> [INSTRUCTIONS FOR THE TASK] Copy out all lines in the material below that contain the string "hrefCache".

> [SUPPLIED RECORDS]
════════════════════

Lemma TextSearch_message_counts_results_witness :
  Message (finish (Examples.rs1 ++ Examples.rs2)) =
    if bool_decide (Results (finish (Examples.rs1 ++ Examples.rs2)) = []) then
      "No results found for your query. Try using different keywords or broader search terms."
    else "Found " +:+ itoa (len (Results (finish (Examples.rs1 ++ Examples.rs2))))
         +:+ " results successfully.".
Proof.
  apply (TextSearch_message_counts_results (Runtime0 := Examples.rt)
           (Examples.upto 5) Examples.background Examples.golang
           Examples.two_pages);
    by_computation.
Defined.

(** ** What every returned result satisfies *)

(** The two kinds of links the parser leaves out. *)
Definition is_wrapper (href : string) : bool :=
  strings.HasPrefix href "http://www.google.com/search?q="
  || strings.HasPrefix href "https://duckduckgo.com/y.js?ad_domain".

Lemma parse_entry_links (st : ParseState) (s : Located) :
  Forall (λ r, URL r ≠ "" ∧ is_wrapper (URL r) = false) (results st) →
  Forall (λ r, URL r ≠ "" ∧ is_wrapper (URL r) = false)
         (results (parse_entry st s)).
Proof.
  intros Hst. unfold parse_entry.
  destruct (Length _ =? 0); [done|].
  set (href := (Attr _ "href").1).
  destruct (bool_decide (href = "")) eqn:Hhref; [done|].
  apply bool_decide_eq_false in Hhref.
  destruct (bool_decide (is_Some (hrefCache st !! href))); [done|].
  cbn [orb].
  destruct (_ || _) eqn:Hwrap; [done|].
  destruct (Length _ =? 0); [done|].
  cbn [results]. apply Forall_app. split; [assumption|].
  apply Forall_singleton. cbn [URL]. by split.
Qed.

Lemma parseDocument_links (doc : html.Node) :
  Forall (λ r, URL r ≠ "" ∧ is_wrapper (URL r) = false) (parseDocument doc).1.
Proof.
  rewrite parseDocument_results.
  generalize (Find sel_web_result (root doc)).
  assert (Forall (λ r, URL r ≠ "" ∧ is_wrapper (URL r) = false)
            (results {| hrefCache := ∅; results := [] |})) as Hinit
    by constructor.
  revert Hinit. generalize {| hrefCache := ∅; results := [] |}.
  intros st Hst l. revert st Hst.
  induction l as [|s l IH]; intros st Hst; [exact Hst|].
  cbn [foldl]. apply IH. by apply parse_entry_links.
Qed.

(** Every result a call returns has a link, and the link is neither a
    Google search redirect nor a DuckDuckGo advertisement. *)
Theorem TextSearch_results_have_links
    {W : Type} `{!Runtime W} (c : client) (ctx : option Context)
    (input : TextSearchRequest) (w : W) (resp : TextSearchResponse)
    (r : TextSearchResult) :
  (TextSearch c ctx input w).2 = Returned resp →
  r ∈ Results resp →
  URL r ≠ "" ∧
  strings.HasPrefix (URL r) "http://www.google.com/search?q=" = false ∧
  strings.HasPrefix (URL r) "https://duckduckgo.com/y.js?ad_domain" = false.
Proof.
  intros Hrun Hr.
  assert (URL r ≠ "" ∧ is_wrapper (URL r) = false) as [Hne Hwrap].
  { revert resp Hrun r Hr.
    apply (TextSearch_outcome
             (Forall (λ r, URL r ≠ "" ∧ is_wrapper (URL r) = false))
             (λ o, ∀ resp, o = Returned resp → ∀ r, r ∈ Results resp →
                URL r ≠ "" ∧ is_wrapper (URL r) = false));
      try done;
      try (intros; simplify_eq; cbn in *; by exfalso; eapply elem_of_nil).
    - intros l Hl resp [= <-] r. rewrite Results_finish.
      revert r. by apply Forall_forall.
    - intros l doc Hl. apply Forall_app. split; [done|apply parseDocument_links].
    - intros l n Hl. by apply Forall_take. }
  apply orb_false_iff in Hwrap. tauto.
Qed.

Lemma TextSearch_results_have_links_witness :
  URL {| Title := "Go Packages"; URL := "https://pkg.go.dev/";
         Summary := "Find packages" |} ≠ "" ∧
  strings.HasPrefix "https://pkg.go.dev/" "http://www.google.com/search?q=" = false ∧
  strings.HasPrefix "https://pkg.go.dev/" "https://duckduckgo.com/y.js?ad_domain" = false.
Proof.
  apply (TextSearch_results_have_links (Runtime0 := Examples.rt)
           (Examples.upto 5) Examples.background Examples.golang
           Examples.two_pages (finish (Examples.rs1 ++ Examples.rs2))).
  - by_computation.
  - vm_compute. do 3 apply list_elem_of_further. apply list_elem_of_here.
Defined.

(** ** The capacity of the result list *)

(** With a negative [maxResults] (a client not made by [buildClient]) a call
    with a valid query panics when it allocates the result list, before any
    request. *)
Theorem TextSearch_negative_maxResults_panics
    {W : Type} `{!Runtime W} (c : client) (ctx : option Context)
    (input : TextSearchRequest) (w : W) :
  Query input ≠ "" →
  Z.of_nat (String.length (Query input)) ≤ 500 →
  maxResults c < 0 →
  TextSearch c ctx input w =
    (w, [], Panicked "runtime error: makeslice: cap out of range").
Proof.
  intros Hq Hlen Hneg. unfold TextSearch.
  rewrite bool_decide_eq_false_2 by assumption.
  destruct (500 <? _) eqn:E; [apply Z.ltb_lt in E; lia|].
  apply Z.ltb_lt in Hneg. by rewrite Hneg.
Qed.

Lemma TextSearch_negative_maxResults_panics_witness :
  TextSearch (Runtime0 := Examples.rt) (Examples.upto (-1)) Examples.background
    Examples.golang Examples.two_pages
  = (Examples.two_pages, [],
     Panicked "runtime error: makeslice: cap out of range").
Proof.
  apply (TextSearch_negative_maxResults_panics (Runtime0 := Examples.rt));
    by_computation.
Defined.

(** ** Edges of a round *)

Lemma makeslice_allocates (cap : Z) :
  makeslice_panics cap = false → 0 ≤ cap ≤ 2 ^ 45.
Proof.
  unfold makeslice_panics. intros [H1 H2]%orb_false_iff.
  apply Z.ltb_ge in H1, H2. lia.
Qed.

(** With a nil context, a valid query and a [maxResults] that [make] can
    allocate, the call fails when it builds the first request, and sends
    nothing. *)
Theorem TextSearch_nil_context
    {W : Type} `{!Runtime W} (c : client) (input : TextSearchRequest) (w : W) :
  Query input ≠ "" →
  Z.of_nat (String.length (Query input)) ≤ 500 →
  makeslice_panics (maxResults c) = false →
  TextSearch c None input w =
    ((buildTextHTMLRequestHeader w).1, [],
     Returned (errorResponse
       "failed to create search request: net/http: nil Context")).
Proof.
  intros Hq Hlen [Hmax _]%makeslice_allocates. by rewrite TextSearch_valid.
Qed.

Lemma TextSearch_nil_context_witness :
  TextSearch (Runtime0 := Examples.rt) (Examples.upto 5) None Examples.golang
    Examples.two_pages
  = ((buildTextHTMLRequestHeader (Runtime0 := Examples.rt) Examples.two_pages).1,
     [],
     Returned (errorResponse
       "failed to create search request: net/http: nil Context")).
Proof.
  apply (TextSearch_nil_context (Runtime0 := Examples.rt)); by_computation.
Defined.


(** A successful page comes from a response with status 200 whose body was
    read and parsed; the page is what the parser makes of its document. *)
Theorem doTextHTMLSearch_success
    {W : Type} `{!Runtime W} (w : W) (req : http.Request) (w1 : W)
    (page : list TextSearchResult * url_Values) :
  doTextHTMLSearch w req = (w1, inl page) →
  ∃ resp respBody doc,
    httpCli_Do w req = (w1, inl resp) ∧
    http.StatusCode resp = 200 ∧
    http.ReadAll resp = inl respBody ∧
    goquery_NewDocumentFromReader respBody = inl doc ∧
    page = parseDocument doc.
Proof.
  unfold doTextHTMLSearch, parseTextHTMLSearchResponse.
  destruct (httpCli_Do w req) as [w' [resp|e]]; [|discriminate].
  destruct (statusError (http.StatusCode resp)) eqn:Hs; [discriminate|].
  destruct (http.ReadAll resp) as [body|e] eqn:Hr; [|discriminate].
  destruct (goquery_NewDocumentFromReader body) as [doc|e] eqn:Hp; [|discriminate].
  intros [= <- <-]. exists resp, body, doc. repeat split; try done.
  unfold statusError, http.StatusTooManyRequests, http.StatusForbidden,
    http.StatusOK in Hs.
  destruct (_ =? 429); [discriminate|]. destruct (_ =? 403); [discriminate|].
  destruct (http.StatusCode resp =? 200) eqn:E; [|discriminate].
  by apply Z.eqb_eq.
Qed.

════════════════════

> [ANSWER FOR THE TASK]
  destruct (bool_decide (is_Some (hrefCache st !! href))); [done|].
            (results {| hrefCache := ∅; results := [] |})) as Hinit
  revert Hinit. generalize {| hrefCache := ∅; results := [] |}.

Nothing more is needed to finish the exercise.